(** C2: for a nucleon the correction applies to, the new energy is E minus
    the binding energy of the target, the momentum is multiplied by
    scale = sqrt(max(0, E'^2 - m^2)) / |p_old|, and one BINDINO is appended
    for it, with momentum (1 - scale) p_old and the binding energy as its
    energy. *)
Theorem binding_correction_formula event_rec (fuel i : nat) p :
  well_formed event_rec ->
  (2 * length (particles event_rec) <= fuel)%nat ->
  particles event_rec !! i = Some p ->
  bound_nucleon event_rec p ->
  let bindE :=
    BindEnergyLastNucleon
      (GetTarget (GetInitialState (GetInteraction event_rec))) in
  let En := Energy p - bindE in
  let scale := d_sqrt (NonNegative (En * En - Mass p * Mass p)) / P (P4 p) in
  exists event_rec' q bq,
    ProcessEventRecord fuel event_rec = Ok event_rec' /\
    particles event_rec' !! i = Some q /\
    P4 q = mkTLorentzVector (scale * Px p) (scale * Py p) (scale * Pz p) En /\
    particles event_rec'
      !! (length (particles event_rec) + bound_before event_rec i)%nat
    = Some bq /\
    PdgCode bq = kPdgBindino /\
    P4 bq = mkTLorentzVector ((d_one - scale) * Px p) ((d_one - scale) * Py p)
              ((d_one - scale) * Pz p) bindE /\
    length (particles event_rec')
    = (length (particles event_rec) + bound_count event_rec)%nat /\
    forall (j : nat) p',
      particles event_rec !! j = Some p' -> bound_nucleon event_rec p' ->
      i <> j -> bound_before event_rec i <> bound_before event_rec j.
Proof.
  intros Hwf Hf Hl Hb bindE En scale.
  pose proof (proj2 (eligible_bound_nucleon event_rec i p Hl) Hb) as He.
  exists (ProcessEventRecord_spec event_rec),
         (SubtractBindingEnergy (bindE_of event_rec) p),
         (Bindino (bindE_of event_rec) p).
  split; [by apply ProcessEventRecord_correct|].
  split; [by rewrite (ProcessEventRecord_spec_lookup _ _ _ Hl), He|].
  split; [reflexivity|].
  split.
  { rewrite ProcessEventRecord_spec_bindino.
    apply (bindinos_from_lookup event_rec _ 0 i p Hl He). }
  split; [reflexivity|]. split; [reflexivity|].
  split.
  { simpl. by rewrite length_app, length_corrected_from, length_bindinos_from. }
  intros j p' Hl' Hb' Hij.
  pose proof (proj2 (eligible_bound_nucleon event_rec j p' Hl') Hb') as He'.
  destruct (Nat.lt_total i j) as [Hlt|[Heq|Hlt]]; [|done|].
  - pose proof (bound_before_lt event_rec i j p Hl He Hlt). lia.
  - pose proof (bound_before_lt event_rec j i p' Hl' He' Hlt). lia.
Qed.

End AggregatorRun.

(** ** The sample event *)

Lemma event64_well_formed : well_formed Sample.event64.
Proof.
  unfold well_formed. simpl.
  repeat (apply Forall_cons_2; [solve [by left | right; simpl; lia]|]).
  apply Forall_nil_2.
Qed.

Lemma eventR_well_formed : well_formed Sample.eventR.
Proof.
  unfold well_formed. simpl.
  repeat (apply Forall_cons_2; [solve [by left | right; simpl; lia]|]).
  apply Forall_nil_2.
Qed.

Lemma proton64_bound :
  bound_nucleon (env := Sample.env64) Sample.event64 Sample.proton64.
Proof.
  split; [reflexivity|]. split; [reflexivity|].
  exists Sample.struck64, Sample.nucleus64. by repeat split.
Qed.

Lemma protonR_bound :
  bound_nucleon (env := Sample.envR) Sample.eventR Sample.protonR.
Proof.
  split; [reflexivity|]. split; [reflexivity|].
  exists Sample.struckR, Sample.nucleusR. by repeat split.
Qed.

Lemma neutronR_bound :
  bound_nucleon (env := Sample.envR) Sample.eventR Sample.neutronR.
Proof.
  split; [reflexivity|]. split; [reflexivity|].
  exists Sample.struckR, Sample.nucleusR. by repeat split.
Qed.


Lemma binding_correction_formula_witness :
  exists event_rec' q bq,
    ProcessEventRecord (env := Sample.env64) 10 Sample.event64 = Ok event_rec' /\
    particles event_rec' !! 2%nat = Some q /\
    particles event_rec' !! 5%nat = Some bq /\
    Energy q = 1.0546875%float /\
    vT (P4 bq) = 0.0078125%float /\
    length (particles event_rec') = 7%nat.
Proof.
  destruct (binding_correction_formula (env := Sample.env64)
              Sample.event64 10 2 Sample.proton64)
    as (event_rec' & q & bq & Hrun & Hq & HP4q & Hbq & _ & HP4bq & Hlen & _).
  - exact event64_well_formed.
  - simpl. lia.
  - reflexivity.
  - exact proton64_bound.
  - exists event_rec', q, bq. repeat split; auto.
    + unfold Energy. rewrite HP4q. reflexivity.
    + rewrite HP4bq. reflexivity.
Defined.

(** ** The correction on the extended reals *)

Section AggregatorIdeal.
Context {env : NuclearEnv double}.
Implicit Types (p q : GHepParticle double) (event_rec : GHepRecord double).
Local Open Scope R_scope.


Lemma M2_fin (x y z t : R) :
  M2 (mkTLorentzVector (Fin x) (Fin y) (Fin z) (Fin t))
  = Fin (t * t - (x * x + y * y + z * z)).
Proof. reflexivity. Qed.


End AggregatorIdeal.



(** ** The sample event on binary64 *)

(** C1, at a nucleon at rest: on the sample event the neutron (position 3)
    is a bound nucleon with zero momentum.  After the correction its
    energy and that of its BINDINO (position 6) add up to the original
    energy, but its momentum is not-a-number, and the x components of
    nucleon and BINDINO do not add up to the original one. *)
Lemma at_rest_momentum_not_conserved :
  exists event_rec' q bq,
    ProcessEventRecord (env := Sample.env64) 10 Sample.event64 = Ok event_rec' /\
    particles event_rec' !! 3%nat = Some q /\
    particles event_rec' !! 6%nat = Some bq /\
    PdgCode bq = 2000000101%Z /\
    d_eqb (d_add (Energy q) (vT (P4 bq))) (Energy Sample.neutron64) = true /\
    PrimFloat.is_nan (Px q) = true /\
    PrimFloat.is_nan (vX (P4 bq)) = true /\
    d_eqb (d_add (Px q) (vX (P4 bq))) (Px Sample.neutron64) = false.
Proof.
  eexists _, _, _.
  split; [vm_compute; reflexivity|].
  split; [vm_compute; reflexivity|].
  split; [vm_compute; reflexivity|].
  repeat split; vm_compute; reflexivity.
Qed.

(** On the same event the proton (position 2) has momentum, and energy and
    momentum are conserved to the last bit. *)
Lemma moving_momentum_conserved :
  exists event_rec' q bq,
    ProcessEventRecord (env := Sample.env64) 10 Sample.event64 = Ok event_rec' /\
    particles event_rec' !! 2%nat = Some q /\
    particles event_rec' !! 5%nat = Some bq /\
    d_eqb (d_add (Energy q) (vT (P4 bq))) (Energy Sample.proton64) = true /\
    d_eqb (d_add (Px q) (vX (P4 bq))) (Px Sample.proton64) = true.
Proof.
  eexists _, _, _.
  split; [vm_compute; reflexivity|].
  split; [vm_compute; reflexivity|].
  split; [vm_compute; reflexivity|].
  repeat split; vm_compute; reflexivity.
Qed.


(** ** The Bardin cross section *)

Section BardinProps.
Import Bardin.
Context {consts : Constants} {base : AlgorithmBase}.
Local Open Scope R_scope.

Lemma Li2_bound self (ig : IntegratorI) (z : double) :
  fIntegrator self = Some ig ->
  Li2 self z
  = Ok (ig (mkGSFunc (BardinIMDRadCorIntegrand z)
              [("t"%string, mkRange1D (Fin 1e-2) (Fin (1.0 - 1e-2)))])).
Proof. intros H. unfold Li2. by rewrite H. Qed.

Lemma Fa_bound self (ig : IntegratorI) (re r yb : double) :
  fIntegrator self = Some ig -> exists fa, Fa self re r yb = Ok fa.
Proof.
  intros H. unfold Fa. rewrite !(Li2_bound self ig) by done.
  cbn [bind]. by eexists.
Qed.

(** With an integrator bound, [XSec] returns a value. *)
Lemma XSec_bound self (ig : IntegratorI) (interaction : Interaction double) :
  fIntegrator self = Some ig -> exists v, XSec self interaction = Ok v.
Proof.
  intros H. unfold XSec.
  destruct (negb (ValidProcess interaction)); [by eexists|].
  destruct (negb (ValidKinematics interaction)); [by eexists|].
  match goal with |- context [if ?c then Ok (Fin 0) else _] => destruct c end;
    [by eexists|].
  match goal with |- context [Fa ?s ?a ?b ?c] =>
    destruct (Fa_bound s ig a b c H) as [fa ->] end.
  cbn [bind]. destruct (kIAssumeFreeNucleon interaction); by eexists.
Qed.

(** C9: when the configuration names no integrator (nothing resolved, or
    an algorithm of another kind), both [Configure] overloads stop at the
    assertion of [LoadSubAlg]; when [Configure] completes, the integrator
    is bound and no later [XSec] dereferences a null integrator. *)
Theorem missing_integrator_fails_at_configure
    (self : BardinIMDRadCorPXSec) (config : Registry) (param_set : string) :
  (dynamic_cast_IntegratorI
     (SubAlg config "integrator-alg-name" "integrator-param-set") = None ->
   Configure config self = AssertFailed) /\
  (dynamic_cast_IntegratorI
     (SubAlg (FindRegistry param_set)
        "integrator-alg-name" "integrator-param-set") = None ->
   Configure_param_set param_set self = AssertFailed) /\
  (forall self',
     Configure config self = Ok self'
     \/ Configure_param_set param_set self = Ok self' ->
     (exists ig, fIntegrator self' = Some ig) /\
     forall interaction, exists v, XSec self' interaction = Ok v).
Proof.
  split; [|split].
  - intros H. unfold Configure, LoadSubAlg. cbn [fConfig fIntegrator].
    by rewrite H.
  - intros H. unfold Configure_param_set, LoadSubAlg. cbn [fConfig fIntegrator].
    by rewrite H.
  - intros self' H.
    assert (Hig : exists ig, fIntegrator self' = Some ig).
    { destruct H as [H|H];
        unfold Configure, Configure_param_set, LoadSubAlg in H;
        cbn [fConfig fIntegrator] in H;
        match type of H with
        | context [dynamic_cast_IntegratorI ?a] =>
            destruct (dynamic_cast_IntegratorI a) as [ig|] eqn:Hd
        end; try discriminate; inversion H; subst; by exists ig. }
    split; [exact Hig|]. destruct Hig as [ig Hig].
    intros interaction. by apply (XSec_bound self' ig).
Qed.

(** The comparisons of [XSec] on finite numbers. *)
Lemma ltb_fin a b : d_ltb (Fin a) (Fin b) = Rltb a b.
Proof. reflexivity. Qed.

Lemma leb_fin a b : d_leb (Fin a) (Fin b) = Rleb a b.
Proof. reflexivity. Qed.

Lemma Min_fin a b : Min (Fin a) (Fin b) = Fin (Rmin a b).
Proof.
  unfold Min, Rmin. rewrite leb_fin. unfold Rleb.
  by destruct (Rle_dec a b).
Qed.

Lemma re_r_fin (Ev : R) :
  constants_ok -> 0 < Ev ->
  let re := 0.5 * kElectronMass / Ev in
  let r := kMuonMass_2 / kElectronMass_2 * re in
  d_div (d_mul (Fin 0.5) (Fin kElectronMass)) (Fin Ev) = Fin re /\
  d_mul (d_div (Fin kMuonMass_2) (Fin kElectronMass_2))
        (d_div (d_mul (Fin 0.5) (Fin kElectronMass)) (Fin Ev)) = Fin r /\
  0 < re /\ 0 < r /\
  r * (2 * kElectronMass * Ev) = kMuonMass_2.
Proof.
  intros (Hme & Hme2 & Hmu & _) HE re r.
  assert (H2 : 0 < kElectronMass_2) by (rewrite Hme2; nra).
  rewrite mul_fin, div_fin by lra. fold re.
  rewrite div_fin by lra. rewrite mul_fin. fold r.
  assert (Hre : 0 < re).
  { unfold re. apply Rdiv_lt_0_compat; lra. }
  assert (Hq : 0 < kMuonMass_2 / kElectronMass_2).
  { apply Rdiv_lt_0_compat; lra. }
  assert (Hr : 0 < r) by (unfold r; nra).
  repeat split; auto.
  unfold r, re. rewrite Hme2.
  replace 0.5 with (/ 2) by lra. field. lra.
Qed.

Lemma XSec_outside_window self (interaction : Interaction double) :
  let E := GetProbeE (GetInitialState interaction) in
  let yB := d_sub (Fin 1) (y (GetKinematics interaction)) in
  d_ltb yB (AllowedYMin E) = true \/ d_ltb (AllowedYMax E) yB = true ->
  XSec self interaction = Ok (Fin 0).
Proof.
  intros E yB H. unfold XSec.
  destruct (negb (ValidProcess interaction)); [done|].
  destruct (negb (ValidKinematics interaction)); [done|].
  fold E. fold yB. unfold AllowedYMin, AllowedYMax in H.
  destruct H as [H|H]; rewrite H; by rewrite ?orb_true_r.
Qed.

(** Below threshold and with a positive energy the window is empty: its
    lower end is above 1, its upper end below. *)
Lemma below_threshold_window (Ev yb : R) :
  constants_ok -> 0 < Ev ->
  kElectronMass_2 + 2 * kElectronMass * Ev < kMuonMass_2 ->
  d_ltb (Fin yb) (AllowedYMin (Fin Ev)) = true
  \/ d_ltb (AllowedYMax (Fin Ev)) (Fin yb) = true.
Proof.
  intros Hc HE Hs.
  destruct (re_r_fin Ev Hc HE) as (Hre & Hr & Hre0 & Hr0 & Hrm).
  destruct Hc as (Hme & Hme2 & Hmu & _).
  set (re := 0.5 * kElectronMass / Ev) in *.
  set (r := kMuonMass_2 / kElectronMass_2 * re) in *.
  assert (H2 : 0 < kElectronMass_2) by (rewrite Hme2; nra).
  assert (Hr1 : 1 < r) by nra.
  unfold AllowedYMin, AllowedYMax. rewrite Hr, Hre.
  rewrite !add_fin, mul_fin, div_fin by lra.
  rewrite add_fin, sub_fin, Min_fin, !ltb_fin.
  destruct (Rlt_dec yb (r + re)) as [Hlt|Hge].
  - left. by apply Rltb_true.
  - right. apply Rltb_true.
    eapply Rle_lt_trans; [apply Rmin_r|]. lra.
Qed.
# # # # # # #
• Task to carry out:
Look for "fIntegrator" in each line of the material, then copy the lines where it is found.

• Problem solution:
  fIntegrator self = Some ig ->
  fIntegrator self = Some ig -> exists fa, Fa self re r yb = Ok fa.
  fIntegrator self = Some ig -> exists v, XSec self interaction = Ok v.
     (exists ig, fIntegrator self' = Some ig) /\
  - intros H. unfold Configure, LoadSubAlg. cbn [fConfig fIntegrator].
  - intros H. unfold Configure_param_set, LoadSubAlg. cbn [fConfig fIntegrator].
    assert (Hig : exists ig, fIntegrator self' = Some ig).
        cbn [fConfig fIntegrator] in H;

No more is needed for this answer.